Integration of ICE imaging into a 3D reconstruction of the LA and relevant adjacent structures, along with electroanatomic data obtained with the mapping or ablation catheter, is a key upgrade to the utility of ICE for an AF ablation. Real-time imaging ensures correct assessment of the positions of relevant structures, including the oesophagus, which can be accurately outlined and integrated into the model of the LA. This may help to avoid inadvertent heat trauma during ablation. Since the first reports of its use in humans [ 37 ], the CARTOSound system has been employed for guiding ablation procedures, including, but not limited to AF, ablation procedures [ 38 — 40 ].

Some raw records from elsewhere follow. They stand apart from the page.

Lemma peer_table_latest_response_witness :
  devices (example_loop (init "host") (Recv <$> three_responses)).1.1 !! "10.0.0.7:5001"
  = Some {| dev_name := JStr "desk-renamed"; dev_ip := JStr "10.0.0.7";
            dev_port := JInt 5001; dev_last_seen := 3 |}.
Proof.
  unfold example_loop.
  rewrite (peer_table_latest_response example_loads str_scalar (init "host")
             three_responses "10.0.0.7:5001" eq_refl).
  vm_compute; reflexivity.
Defined.

(** The table after the three responses has two entries. *)
Example peer_table_two_entries :
  size (devices (example_loop (init "host") (Recv <$> three_responses)).1.1) = 2.
Proof. vm_compute; reflexivity. Qed.

Lemma discovery_loop_survives_witness :
  running (example_loop (init "host") (Recv <$> rough_turns)).1.1 = true ∧
  (example_loop (init "host") (Recv <$> rough_turns)).2 = [].
Proof.
  destruct (discovery_loop_survives example_loads str_scalar (init "host")
              rough_turns [] eq_refl) as (_ & _ & Hrun & Hall & _).
  by split.
Defined.

(** The rough turns cost three log lines and still file the phone. *)
Example rough_turns_run :
  (example_loop (init "host") (Recv <$> rough_turns)).1.2
  = [Print "Discovery error" OSError;
     Print "Discovery error" ValueError;
     Print "Discovery error" KeyError] ∧
  dev_name <$> devices (example_loop (init "host") (Recv <$> rough_turns)).1.1
                 !! "10.0.0.9:5001"
  = Some (JStr "phone").
Proof. vm_compute. done. Qed.

(** [quit_app] between two turns stops the loop before the next one. *)
Example quit_stops_the_loop :
  (example_loop (init "host") [Recv socket_error; QuitApp; Recv socket_error]).2
  = [Recv socket_error].
Proof. vm_compute; reflexivity. Qed.

(** ** The direct transfer *)

Lemma CHUNK_pos : (0 < CHUNK)%nat.
Proof. apply Nat.ltb_lt. vm_compute. reflexivity. Qed.









(** The building blocks of the sender are quiet. *)
Lemma quiet_ret {A} (a : A) : quiet (mret a).
Proof.
  intros w. exists w, (inr a), [].
  split_and!; [done | by rewrite app_nil_r | apply not_elem_of_nil].
Qed.

Lemma quiet_raise {A} e : quiet (@io_raise A e).
Proof.
  intros w. exists w, (inl e), [].
  split_and!; [done | by rewrite app_nil_r | apply not_elem_of_nil].
Qed.

Lemma quiet_emit e : e ≠ Close → quiet (emit e).
Proof.
  intros He w. eexists _, (inr ()), [e]. unfold emit. cbn.
  split_and!; [done | done |]. intros Hin%list_elem_of_singleton. congruence.
Qed.

Lemma quiet_sock_send p : quiet (sock_send p).
Proof.
  intros w. unfold sock_send.
  destruct (send_oracle w) as [| [|] later].
  - eexists _, _, [Send p]. cbn. split_and!; [done | done |].
    by intros ?%list_elem_of_singleton.
  - eexists _, _, [Send p]. cbn. split_and!; [done | done |].
    by intros ?%list_elem_of_singleton.
  - eexists _, _, []. cbn. split_and!; [done | by rewrite app_nil_r |].
    apply not_elem_of_nil.
Qed.

Lemma quiet_bind {A B} (m : io A) (k : A → io B) :
  quiet m → (∀ a, quiet (k a)) → quiet (m ≫= k).
Proof.
  intros Hm Hk w. unfold mbind, io_bind.
  destruct (Hm w) as (w1 & r & evs1 & -> & Ht1 & Hc1).
  destruct r as [e | a].
  - by exists w1, (inl e), evs1.
  - destruct (Hk a w1) as (w2 & r2 & evs2 & -> & Ht2 & Hc2).
    exists w2, r2, (evs1 ++ evs2). split_and!; [done | |].
    + by rewrite Ht2, Ht1, app_assoc.
    + rewrite elem_of_app. tauto.
Qed.


Lemma calm_try_except (m : io ()) (handler : exn → io ()) :
  quiet m → (∀ e, calm (handler e)) → calm (try_except m handler).
Proof.
  intros Hm Hh w. unfold try_except.
  destruct (Hm w) as (w1 & r & evs1 & -> & Ht1 & Hc1).
  destruct r as [e | []].
  - destruct (Hh e w1) as (w2 & evs2 & -> & Ht2 & Hc2).
    exists w2, (evs1 ++ evs2). split_and!; [done | |].
    + by rewrite Ht2, Ht1, app_assoc.
    + rewrite elem_of_app. tauto.
  - by exists w1, evs1.
Qed.

Lemma quiet_progress plat self sent total_size :
  quiet (if progress_var self then
           emit (ProgressSet sent total_size);;
           match plat with
           | Windows => if root self then emit UpdateIdletasks else io_raise AttributeError
           | MacOS => if root self then emit UpdateIdletasks else mret ()
           end
         else mret ()).
Proof.
  destruct (progress_var self); [| apply quiet_ret].
  apply quiet_bind; [by apply quiet_emit |]. intros _.
  destruct plat, (root self);
    first [by apply quiet_emit | apply quiet_raise | apply quiet_ret].
Qed.

(** The sender's loop comes back whatever the socket does: it has fuel
    for every byte it may still send. *)
Lemma quiet_send_loop fuel plat self total_size sent later :
  (total_size - sent ≤ fuel)%nat →
  quiet (send_loop fuel plat self total_size sent later).
Proof.
  revert sent later. induction fuel as [| fuel IH]; intros sent later Hfuel.
  - cbn [send_loop]. destruct (sent <? total_size)%nat eqn:Hlt; [| apply quiet_ret].
    apply Nat.ltb_lt in Hlt. lia.
  - cbn [send_loop]. destruct (sent <? total_size)%nat eqn:Hlt; [| apply quiet_ret].
    apply Nat.ltb_lt in Hlt.
    destruct (take CHUNK later) as [| b chunk] eqn:Hchunk; [apply quiet_ret |].
    apply quiet_bind; [apply quiet_sock_send |]. intros _.
    apply quiet_bind; [apply quiet_progress |]. intros _.
    apply IH. cbn [length]. lia.
Qed.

Recording of only three ultrasound fans seems to be sufficient to exactly register the surface to a preprocedurally recorded CT or MRI [ 41 ]. The ablation procedure is subsequently guided by visualisation of the ablation catheter within the merged image, by intermittent fluoroscopy and continuous monitoring with ICE. Since ICE mapping can be performed from the right atrium, this approach involves shorter prothrombotic dwell time of catheters in the LA. Navigation of catheters is easier with potentially less fluoroscopy time [ 19 , 41 ]. Intracardiac ultrasound integration into 3D electroanatomic reconstruction of the LA provides reliable guidance for PV isolation.

Total procedural time was similar between these three groups, but MRI integration required more fluoroscopy time and a longer dwell spent in the LA. Importantly, there were no significant differences in AF recurrences among these groups. Intracardiac ultrasound image integration significantly reduces fluoroscopy time and dwell in the LA, a parameter linked to the procedure-associated risk of cerebrovascular complications, in comparison to MRI integration alone.

Intracardiac ultrasound with 3D reconstruction appears to be a safe and effective alternative to MRI and CT data registration, although randomized comparisons are lacking.